▶ How to complete this task:
From the top of the entries below through the line containing "- rewrite Pos2Nat.inj_xI, !iter_pos_comm, !IH.", return every line exactly as written, please, and stop there.

═════ Given records

Lemma iter_pos_nat {A} (f : A -> A) p x :
  SpecFloat.iter_pos f p x = Nat.iter (Pos.to_nat p) f x.
Proof.
  revert x. induction p as [p IH|p IH|]; intros x; cbn [SpecFloat.iter_pos].
  - rewrite Pos2Nat.inj_xI, !iter_pos_comm, !IH.
    replace (S (2 * Pos.to_nat p))%nat with (S (Pos.to_nat p + Pos.to_nat p))%nat by lia.
    rewrite Nat.iter_succ, Nat.iter_add. done.
  - rewrite Pos2Nat.inj_xO, !IH.
    replace (2 * Pos.to_nat p)%nat with (Pos.to_nat p + Pos.to_nat p)%nat by lia.
    by rewrite Nat.iter_add.
  - done.
Qed.

(** One right shift: halve, the bit shifted out becomes the round bit,
    the old round bit joins the sticky bit. *)
Lemma shr_1_spec m r s :
  0 <= m ->
  shr_1 {| shr_m := m; shr_r := r; shr_s := s |}
  = {| shr_m := m / 2; shr_r := Z.odd m; shr_s := r || s |}.
Proof.
  intros Hm. destruct m as [|p|p]; [done| |lia].
  destruct p as [p|p|]; simpl shr_1; f_equal.
  - rewrite Pos2Z.inj_xI. apply Z.div_unique with 1; lia.
  - rewrite Pos2Z.inj_xO. apply Z.div_unique with 0; lia.
Qed.

Lemma shr_iter m k :
  0 <= m ->
  Nat.iter k shr_1 {| shr_m := m; shr_r := false; shr_s := false |} = shr_k m k.
Proof.
  intros Hm. induction k as [|k IH]; [done|].
  simpl Nat.iter. rewrite IH. destruct k as [|k].
  - simpl shr_k. rewrite shr_1_spec by done. f_equal.
    + rewrite Z.div_1_r. done.
    + rewrite Z.mod_1_r. done.
  - unfold shr_k. rewrite shr_1_spec.
    2:{ apply Z.div_pos; [done|]. apply pow2_pos. lia. }
    f_equal.
    + rewrite Z.div_div by (try apply pow2_pos; lia).
      rewrite (Nat2Z.inj_succ (S k)), Z.pow_succ_r by lia.
      f_equal. lia.
    + rewrite (Nat2Z.inj_succ k), Z.pow_succ_r by lia.
      pose proof (pow2_pos (Z.of_nat k) ltac:(lia)) as Hp.
      rewrite (Z.mul_comm 2), Z.rem_mul_r by lia.
      set (a := m mod 2 ^ Z.of_nat k). set (q := m / 2 ^ Z.of_nat k).
      assert (0 <= a < 2 ^ Z.of_nat k) by (apply Z.mod_pos_bound; lia).
      rewrite Zodd_mod. 
      assert (0 <= q mod 2 < 2) by (apply Z.mod_pos_bound; lia).
      destruct (Z.eqb_spec (q mod 2) 1) as [E|E]; simpl.
      * rewrite E. destruct (Z.eqb_spec (a + 2 ^ Z.of_nat k * 1) 0); [lia|done].
      * replace (q mod 2) with 0 by lia. rewrite Z.mul_0_r, Z.add_0_r. done.
Qed.


Lemma digits2_pos_log2 m : Zpos (digits2_pos m) = Z.log2 (Zpos m) + 1.
Proof.
  apply digits2_pos_unique.
  pose proof (Z.log2_spec (Zpos m) ltac:(lia)) as [H1 H2].
  replace (Z.log2 (Z.pos m) + 1 - 1) with (Z.log2 (Z.pos m)) by lia.
  replace (Z.log2 (Z.pos m) + 1) with (Z.succ (Z.log2 (Z.pos m))) by lia.
  done.
Qed.

Lemma rne_shr_k m k :
  0 <= m ->
  round_nearest_even (shr_m (shr_k m k)) (loc_of_shr_record (shr_k m k))
  = rne_q m (Z.of_nat k).
Proof.
  intros Hm. unfold rne_q. destruct k as [|k].
  - simpl. rewrite Z.div_1_r, Z.mod_1_r. done.
  - unfold shr_k. cbn [shr_m loc_of_shr_record].
    rewrite (Nat2Z.inj_succ k), Z.pow_succ_r by lia.
    pose proof (pow2_pos (Z.of_nat k) ltac:(lia)) as Hp.
    set (h := 2 ^ Z.of_nat k) in *.
    rewrite (Z.mul_comm 2 h), Z.rem_mul_r by lia.
    set (a := m mod h). set (q := m / h).
    assert (0 <= a < h) by (apply Z.mod_pos_bound; lia).
    rewrite Zodd_mod.
    assert (0 <= q mod 2 < 2) by (apply Z.mod_pos_bound; lia).
    destruct (Z.eqb_spec (q mod 2) 1) as [E|E].
    + rewrite E.
      destruct (Z.eqb_spec a 0) as [Ea|Ea]; simpl.
      * destruct (Z.ltb_spec (2 * (a + h * 1)) (h * 2)); [lia|].
        destruct (Z.eqb_spec (2 * (a + h * 1)) (h * 2)); [done|lia].
      * destruct (Z.ltb_spec (2 * (a + h * 1)) (h * 2)); [lia|].
        destruct (Z.eqb_spec (2 * (a + h * 1)) (h * 2)); [lia|done].
    + replace (q mod 2) with 0 by lia. rewrite Z.mul_0_r, Z.add_0_r.
      destruct (Z.ltb_spec (2 * a) (h * 2)); [|lia].
      destruct (Z.eqb_spec a 0); done.
Qed.

(** [shr] by [k >= 0] positions. *)
Lemma shr_spec m e k :
  0 <= m -> 0 <= k ->
  shr {| shr_m := m; shr_r := false; shr_s := false |} e k
  = (shr_k m (Z.to_nat k), e + k).
Proof.
  intros Hm Hk. unfold shr. destruct k as [|p|p]; [|  |lia].
  - simpl. by rewrite Z.add_0_r.
  - rewrite iter_pos_nat, shr_iter by done. f_equal.
Qed.


Lemma fexp_eq x : fexp prec emax x = Z.max (x - 53) (-1074).
Proof. reflexivity. Qed.

Lemma rne_q_bounds m k :
  0 <= m -> 0 <= k -> m / 2 ^ k <= rne_q m k <= m / 2 ^ k + 1.
Proof.
  intros Hm Hk. unfold rne_q.
  repeat match goal with |- context [if ?c then _ else _] => destruct c end; lia.
Qed.

Lemma div_pow2_lt m k d :
  0 <= m < 2 ^ d -> 0 <= k -> 0 <= d -> d - k <= 53 -> m / 2 ^ k < 2 ^ 53.
Proof.
  intros [H0 Hm] Hk Hd Hdk.
  pose proof (pow2_pos k Hk) as Hp.
  apply Z.div_lt_upper_bound; [done|].
  destruct (Z_lt_le_dec d k).
  - assert (2 ^ d <= 2 ^ k) by (apply pow2_le; lia).
    assert (1 <= 2 ^ 53) by (change 1 with (2 ^ 0); apply pow2_le; lia). nia.
  - assert (2 ^ d <= 2 ^ k * 2 ^ 53).
    { rewrite <- Z.pow_add_r by lia. apply pow2_le. lia. }
    lia.
Qed.

Lemma bra_exact s (m : positive) e :
  let fe := fexp prec emax (Zpos (digits2_pos m) + e) in
  e <= fe ->
  binary_round_aux prec emax s (Zpos m) e loc_Exact
  = pack s (rne_q (Zpos m) (fe - e)) fe.
Proof.
  intros fe Hfe.
  unfold binary_round_aux, shr_fexp at 1.
  cbn [Zdigits2 shr_record_of_loc]. fold fe.
  rewrite shr_spec by lia.
  rewrite rne_shr_k, Z2Nat.id by lia.
  replace (e + (fe - e)) with fe by lia.
  pose proof (digits2_pos_bounds m) as [_ Hd].
  pose proof (rne_q_bounds (Zpos m) (fe - e) ltac:(lia) ltac:(lia)) as [Hq1 Hq2].
  assert (Zpos m / 2 ^ (fe - e) < 2 ^ 53) as Hq3.
  { apply div_pow2_lt with (Zpos (digits2_pos m)); try lia.
    unfold fe. rewrite fexp_eq. lia. }
  assert (0 <= Zpos m / 2 ^ (fe - e)) as Hq0.
  { apply Z.div_pos; [lia|]. apply pow2_pos. lia. }
  assert (-1074 <= fe) as Hfe2 by (unfold fe; rewrite fexp_eq; lia).
  set (q := rne_q (Zpos m) (fe - e)) in *.
  unfold pack, shr_fexp.
  destruct (Z.leb_spec (2 ^ 53) q) as [Hc|Hc].
  - assert (q = 2 ^ 53) as -> by lia.
    vm_compute (Zdigits2 (2 ^ 53)). rewrite fexp_eq.
    replace (Z.max (54 + fe - 53) (-1074) - fe) with 1 by lia.
    cbn [shr_record_of_loc shr SpecFloat.iter_pos].
    rewrite shr_1_spec by lia. cbn [shr_m].
    replace (fe + 1) with (fe + 1) by lia. reflexivity.
  - destruct q as [|p|p]; [| |lia].
    + cbn [Zdigits2]. rewrite fexp_eq.
      cbn [shr_record_of_loc]. unfold shr.
      destruct (Z.max (0 + fe - 53) (-1074) - fe) eqn:E; try reflexivity. lia.
    + cbn [Zdigits2]. rewrite fexp_eq.
      assert (Zpos (digits2_pos p) <= 53) as Hdp.
      { pose proof (digits2_pos_bounds p) as [B1 _].
        destruct (Z_lt_le_dec 53 (Zpos (digits2_pos p))); [|lia].
        assert (2 ^ 53 <= 2 ^ (Zpos (digits2_pos p) - 1)) by (apply pow2_le; lia).
        lia. }
      cbn [shr_record_of_loc]. unfold shr.
      destruct (Z.max (Zpos (digits2_pos p) + fe - 53) (-1074) - fe) eqn:E;
        try reflexivity. lia.
Qed.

══════════

▶ Task response:
Lemma iter_pos_nat {A} (f : A -> A) p x :
  SpecFloat.iter_pos f p x = Nat.iter (Pos.to_nat p) f x.
Proof.
  revert x. induction p as [p IH|p IH|]; intros x; cbn [SpecFloat.iter_pos].
  - rewrite Pos2Nat.inj_xI, !iter_pos_comm, !IH.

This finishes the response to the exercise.